Your objective: Please restate the listing that follows without changing anything.

Extracted material:
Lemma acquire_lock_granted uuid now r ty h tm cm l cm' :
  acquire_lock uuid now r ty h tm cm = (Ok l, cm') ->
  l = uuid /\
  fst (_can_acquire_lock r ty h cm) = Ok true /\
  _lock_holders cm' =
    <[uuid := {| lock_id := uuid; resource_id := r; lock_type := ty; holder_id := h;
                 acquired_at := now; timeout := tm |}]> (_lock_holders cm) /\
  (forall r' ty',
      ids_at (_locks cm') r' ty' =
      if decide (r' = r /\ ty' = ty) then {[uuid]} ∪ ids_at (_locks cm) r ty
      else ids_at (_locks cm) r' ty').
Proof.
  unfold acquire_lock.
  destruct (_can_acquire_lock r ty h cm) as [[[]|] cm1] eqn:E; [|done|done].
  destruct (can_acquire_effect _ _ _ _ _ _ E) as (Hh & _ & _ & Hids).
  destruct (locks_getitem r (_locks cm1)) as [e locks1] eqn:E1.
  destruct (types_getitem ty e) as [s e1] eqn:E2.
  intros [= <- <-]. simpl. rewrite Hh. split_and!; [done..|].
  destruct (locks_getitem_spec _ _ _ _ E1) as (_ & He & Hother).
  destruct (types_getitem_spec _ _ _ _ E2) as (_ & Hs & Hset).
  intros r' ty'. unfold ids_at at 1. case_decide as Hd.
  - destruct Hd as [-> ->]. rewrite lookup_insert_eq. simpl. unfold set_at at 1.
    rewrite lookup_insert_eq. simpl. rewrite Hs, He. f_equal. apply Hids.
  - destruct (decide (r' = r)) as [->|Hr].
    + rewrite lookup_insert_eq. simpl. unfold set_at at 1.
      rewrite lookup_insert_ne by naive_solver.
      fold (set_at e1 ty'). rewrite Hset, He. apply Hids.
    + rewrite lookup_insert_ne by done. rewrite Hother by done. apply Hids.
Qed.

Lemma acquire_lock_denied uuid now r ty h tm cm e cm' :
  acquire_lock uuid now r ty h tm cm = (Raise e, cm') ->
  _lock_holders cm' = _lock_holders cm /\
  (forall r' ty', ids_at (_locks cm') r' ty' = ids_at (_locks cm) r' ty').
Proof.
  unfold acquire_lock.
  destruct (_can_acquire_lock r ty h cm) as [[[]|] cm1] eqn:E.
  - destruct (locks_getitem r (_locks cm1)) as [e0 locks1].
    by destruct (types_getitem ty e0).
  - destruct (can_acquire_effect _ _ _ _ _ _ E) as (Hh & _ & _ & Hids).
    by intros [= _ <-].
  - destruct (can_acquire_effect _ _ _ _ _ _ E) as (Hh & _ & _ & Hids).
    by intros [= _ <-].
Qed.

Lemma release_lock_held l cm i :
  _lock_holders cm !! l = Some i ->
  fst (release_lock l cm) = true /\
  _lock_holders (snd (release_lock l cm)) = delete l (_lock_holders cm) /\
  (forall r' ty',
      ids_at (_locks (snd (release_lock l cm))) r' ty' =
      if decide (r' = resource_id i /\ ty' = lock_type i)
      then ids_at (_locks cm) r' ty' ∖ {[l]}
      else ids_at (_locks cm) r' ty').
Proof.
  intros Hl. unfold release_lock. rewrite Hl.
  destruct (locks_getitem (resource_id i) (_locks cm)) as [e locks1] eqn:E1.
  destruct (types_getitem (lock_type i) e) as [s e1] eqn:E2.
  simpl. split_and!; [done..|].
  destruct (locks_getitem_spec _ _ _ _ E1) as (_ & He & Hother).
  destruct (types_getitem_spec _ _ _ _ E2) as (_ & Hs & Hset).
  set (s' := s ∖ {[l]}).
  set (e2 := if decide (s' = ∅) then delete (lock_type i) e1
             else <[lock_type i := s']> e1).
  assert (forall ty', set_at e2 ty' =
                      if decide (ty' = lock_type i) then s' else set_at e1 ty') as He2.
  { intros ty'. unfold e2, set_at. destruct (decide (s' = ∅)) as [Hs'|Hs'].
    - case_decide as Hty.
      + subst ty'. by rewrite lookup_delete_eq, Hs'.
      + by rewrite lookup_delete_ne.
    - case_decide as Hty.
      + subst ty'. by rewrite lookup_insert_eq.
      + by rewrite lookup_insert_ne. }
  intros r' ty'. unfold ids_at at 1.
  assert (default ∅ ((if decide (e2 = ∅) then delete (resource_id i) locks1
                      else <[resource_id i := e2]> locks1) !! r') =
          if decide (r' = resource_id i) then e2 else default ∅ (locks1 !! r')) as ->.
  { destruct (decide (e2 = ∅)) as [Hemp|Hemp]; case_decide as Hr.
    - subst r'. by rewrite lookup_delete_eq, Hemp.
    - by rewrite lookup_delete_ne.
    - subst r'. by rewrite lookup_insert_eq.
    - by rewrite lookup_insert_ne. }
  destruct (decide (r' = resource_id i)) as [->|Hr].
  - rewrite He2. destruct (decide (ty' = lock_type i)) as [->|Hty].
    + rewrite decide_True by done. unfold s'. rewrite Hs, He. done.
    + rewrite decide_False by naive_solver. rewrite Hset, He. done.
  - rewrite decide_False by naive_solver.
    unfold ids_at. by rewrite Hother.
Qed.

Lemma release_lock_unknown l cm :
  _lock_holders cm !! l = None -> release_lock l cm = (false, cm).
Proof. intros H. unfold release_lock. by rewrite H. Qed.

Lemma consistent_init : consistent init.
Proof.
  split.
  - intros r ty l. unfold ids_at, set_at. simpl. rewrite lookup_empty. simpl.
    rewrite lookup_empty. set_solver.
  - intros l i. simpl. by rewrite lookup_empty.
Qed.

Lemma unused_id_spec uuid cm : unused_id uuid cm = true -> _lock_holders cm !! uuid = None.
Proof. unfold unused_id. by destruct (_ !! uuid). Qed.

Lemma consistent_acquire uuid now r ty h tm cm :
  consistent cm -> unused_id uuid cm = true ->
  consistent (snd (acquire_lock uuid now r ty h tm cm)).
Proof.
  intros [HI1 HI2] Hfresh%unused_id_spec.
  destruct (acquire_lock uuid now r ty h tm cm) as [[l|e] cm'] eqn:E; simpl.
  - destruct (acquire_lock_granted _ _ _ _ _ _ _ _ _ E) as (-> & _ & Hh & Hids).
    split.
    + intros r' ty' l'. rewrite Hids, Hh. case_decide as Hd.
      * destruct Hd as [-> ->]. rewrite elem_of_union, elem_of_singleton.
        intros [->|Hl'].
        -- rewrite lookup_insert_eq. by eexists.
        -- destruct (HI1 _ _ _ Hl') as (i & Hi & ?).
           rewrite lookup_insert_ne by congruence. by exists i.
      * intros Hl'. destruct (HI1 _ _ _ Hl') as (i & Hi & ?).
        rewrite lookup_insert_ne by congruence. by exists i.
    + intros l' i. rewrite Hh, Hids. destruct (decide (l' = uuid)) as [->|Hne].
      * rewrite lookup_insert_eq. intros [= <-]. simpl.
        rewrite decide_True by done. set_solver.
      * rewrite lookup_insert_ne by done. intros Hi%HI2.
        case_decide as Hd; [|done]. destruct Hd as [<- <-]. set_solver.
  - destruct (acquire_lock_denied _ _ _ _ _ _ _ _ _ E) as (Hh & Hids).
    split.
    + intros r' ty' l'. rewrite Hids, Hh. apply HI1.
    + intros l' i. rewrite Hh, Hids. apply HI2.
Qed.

Result:
Lemma acquire_lock_granted uuid now r ty h tm cm l cm' :
  acquire_lock uuid now r ty h tm cm = (Ok l, cm') ->
  l = uuid /\
  fst (_can_acquire_lock r ty h cm) = Ok true /\
  _lock_holders cm' =
    <[uuid := {| lock_id := uuid; resource_id := r; lock_type := ty; holder_id := h;
                 acquired_at := now; timeout := tm |}]> (_lock_holders cm) /\
  (forall r' ty',
      ids_at (_locks cm') r' ty' =
      if decide (r' = r /\ ty' = ty) then {[uuid]} ∪ ids_at (_locks cm) r ty
      else ids_at (_locks cm) r' ty').
Proof.
  unfold acquire_lock.
  destruct (_can_acquire_lock r ty h cm) as [[[]|] cm1] eqn:E; [|done|done].
  destruct (can_acquire_effect _ _ _ _ _ _ E) as (Hh & _ & _ & Hids).
  destruct (locks_getitem r (_locks cm1)) as [e locks1] eqn:E1.
  destruct (types_getitem ty e) as [s e1] eqn:E2.
  intros [= <- <-]. simpl. rewrite Hh. split_and!; [done..|].
  destruct (locks_getitem_spec _ _ _ _ E1) as (_ & He & Hother).
  destruct (types_getitem_spec _ _ _ _ E2) as (_ & Hs & Hset).
  intros r' ty'. unfold ids_at at 1. case_decide as Hd.
  - destruct Hd as [-> ->]. rewrite lookup_insert_eq. simpl. unfold set_at at 1.
    rewrite lookup_insert_eq. simpl. rewrite Hs, He. f_equal. apply Hids.
  - destruct (decide (r' = r)) as [->|Hr].
    + rewrite lookup_insert_eq. simpl. unfold set_at at 1.
      rewrite lookup_insert_ne by naive_solver.
      fold (set_at e1 ty'). rewrite Hset, He. apply Hids.
    + rewrite lookup_insert_ne by done. rewrite Hother by done. apply Hids.
Qed.

Lemma acquire_lock_denied uuid now r ty h tm cm e cm' :
  acquire_lock uuid now r ty h tm cm = (Raise e, cm') ->
  _lock_holders cm' = _lock_holders cm /\
  (forall r' ty', ids_at (_locks cm') r' ty' = ids_at (_locks cm) r' ty').
Proof.
  unfold acquire_lock.
  destruct (_can_acquire_lock r ty h cm) as [[[]|] cm1] eqn:E.
  - destruct (locks_getitem r (_locks cm1)) as [e0 locks1].
    by destruct (types_getitem ty e0).
  - destruct (can_acquire_effect _ _ _ _ _ _ E) as (Hh & _ & _ & Hids).
    by intros [= _ <-].
  - destruct (can_acquire_effect _ _ _ _ _ _ E) as (Hh & _ & _ & Hids).
    by intros [= _ <-].
Qed.

Lemma release_lock_held l cm i :
  _lock_holders cm !! l = Some i ->
  fst (release_lock l cm) = true /\
  _lock_holders (snd (release_lock l cm)) = delete l (_lock_holders cm) /\
  (forall r' ty',
      ids_at (_locks (snd (release_lock l cm))) r' ty' =
      if decide (r' = resource_id i /\ ty' = lock_type i)
      then ids_at (_locks cm) r' ty' ∖ {[l]}
      else ids_at (_locks cm) r' ty').
Proof.
  intros Hl. unfold release_lock. rewrite Hl.
  destruct (locks_getitem (resource_id i) (_locks cm)) as [e locks1] eqn:E1.
  destruct (types_getitem (lock_type i) e) as [s e1] eqn:E2.
  simpl. split_and!; [done..|].
  destruct (locks_getitem_spec _ _ _ _ E1) as (_ & He & Hother).
  destruct (types_getitem_spec _ _ _ _ E2) as (_ & Hs & Hset).
  set (s' := s ∖ {[l]}).
  set (e2 := if decide (s' = ∅) then delete (lock_type i) e1
             else <[lock_type i := s']> e1).
  assert (forall ty', set_at e2 ty' =
                      if decide (ty' = lock_type i) then s' else set_at e1 ty') as He2.
  { intros ty'. unfold e2, set_at. destruct (decide (s' = ∅)) as [Hs'|Hs'].
    - case_decide as Hty.
      + subst ty'. by rewrite lookup_delete_eq, Hs'.
      + by rewrite lookup_delete_ne.
    - case_decide as Hty.
      + subst ty'. by rewrite lookup_insert_eq.
      + by rewrite lookup_insert_ne. }
  intros r' ty'. unfold ids_at at 1.
  assert (default ∅ ((if decide (e2 = ∅) then delete (resource_id i) locks1
                      else <[resource_id i := e2]> locks1) !! r') =
          if decide (r' = resource_id i) then e2 else default ∅ (locks1 !! r')) as ->.
  { destruct (decide (e2 = ∅)) as [Hemp|Hemp]; case_decide as Hr.
    - subst r'. by rewrite lookup_delete_eq, Hemp.
    - by rewrite lookup_delete_ne.
    - subst r'. by rewrite lookup_insert_eq.
    - by rewrite lookup_insert_ne. }
  destruct (decide (r' = resource_id i)) as [->|Hr].
  - rewrite He2. destruct (decide (ty' = lock_type i)) as [->|Hty].
    + rewrite decide_True by done. unfold s'. rewrite Hs, He. done.
    + rewrite decide_False by naive_solver. rewrite Hset, He. done.
  - rewrite decide_False by naive_solver.
    unfold ids_at. by rewrite Hother.
Qed.

Lemma release_lock_unknown l cm :
  _lock_holders cm !! l = None -> release_lock l cm = (false, cm).
Proof. intros H. unfold release_lock. by rewrite H. Qed.

Lemma consistent_init : consistent init.
Proof.
  split.
  - intros r ty l. unfold ids_at, set_at. simpl. rewrite lookup_empty. simpl.
    rewrite lookup_empty. set_solver.
  - intros l i. simpl. by rewrite lookup_empty.
Qed.

Lemma unused_id_spec uuid cm : unused_id uuid cm = true -> _lock_holders cm !! uuid = None.
Proof. unfold unused_id. by destruct (_ !! uuid). Qed.

Lemma consistent_acquire uuid now r ty h tm cm :
  consistent cm -> unused_id uuid cm = true ->
  consistent (snd (acquire_lock uuid now r ty h tm cm)).
Proof.
  intros [HI1 HI2] Hfresh%unused_id_spec.
  destruct (acquire_lock uuid now r ty h tm cm) as [[l|e] cm'] eqn:E; simpl.
  - destruct (acquire_lock_granted _ _ _ _ _ _ _ _ _ E) as (-> & _ & Hh & Hids).
    split.
    + intros r' ty' l'. rewrite Hids, Hh. case_decide as Hd.
      * destruct Hd as [-> ->]. rewrite elem_of_union, elem_of_singleton.
        intros [->|Hl'].
        -- rewrite lookup_insert_eq. by eexists.
        -- destruct (HI1 _ _ _ Hl') as (i & Hi & ?).
           rewrite lookup_insert_ne by congruence. by exists i.
      * intros Hl'. destruct (HI1 _ _ _ Hl') as (i & Hi & ?).
        rewrite lookup_insert_ne by congruence. by exists i.
    + intros l' i. rewrite Hh, Hids. destruct (decide (l' = uuid)) as [->|Hne].
      * rewrite lookup_insert_eq. intros [= <-]. simpl.
        rewrite decide_True by done. set_solver.
      * rewrite lookup_insert_ne by done. intros Hi%HI2.
        case_decide as Hd; [|done]. destruct Hd as [<- <-]. set_solver.
  - destruct (acquire_lock_denied _ _ _ _ _ _ _ _ _ E) as (Hh & Hids).
    split.
    + intros r' ty' l'. rewrite Hids, Hh. apply HI1.
    + intros l' i. rewrite Hh, Hids. apply HI2.
Qed.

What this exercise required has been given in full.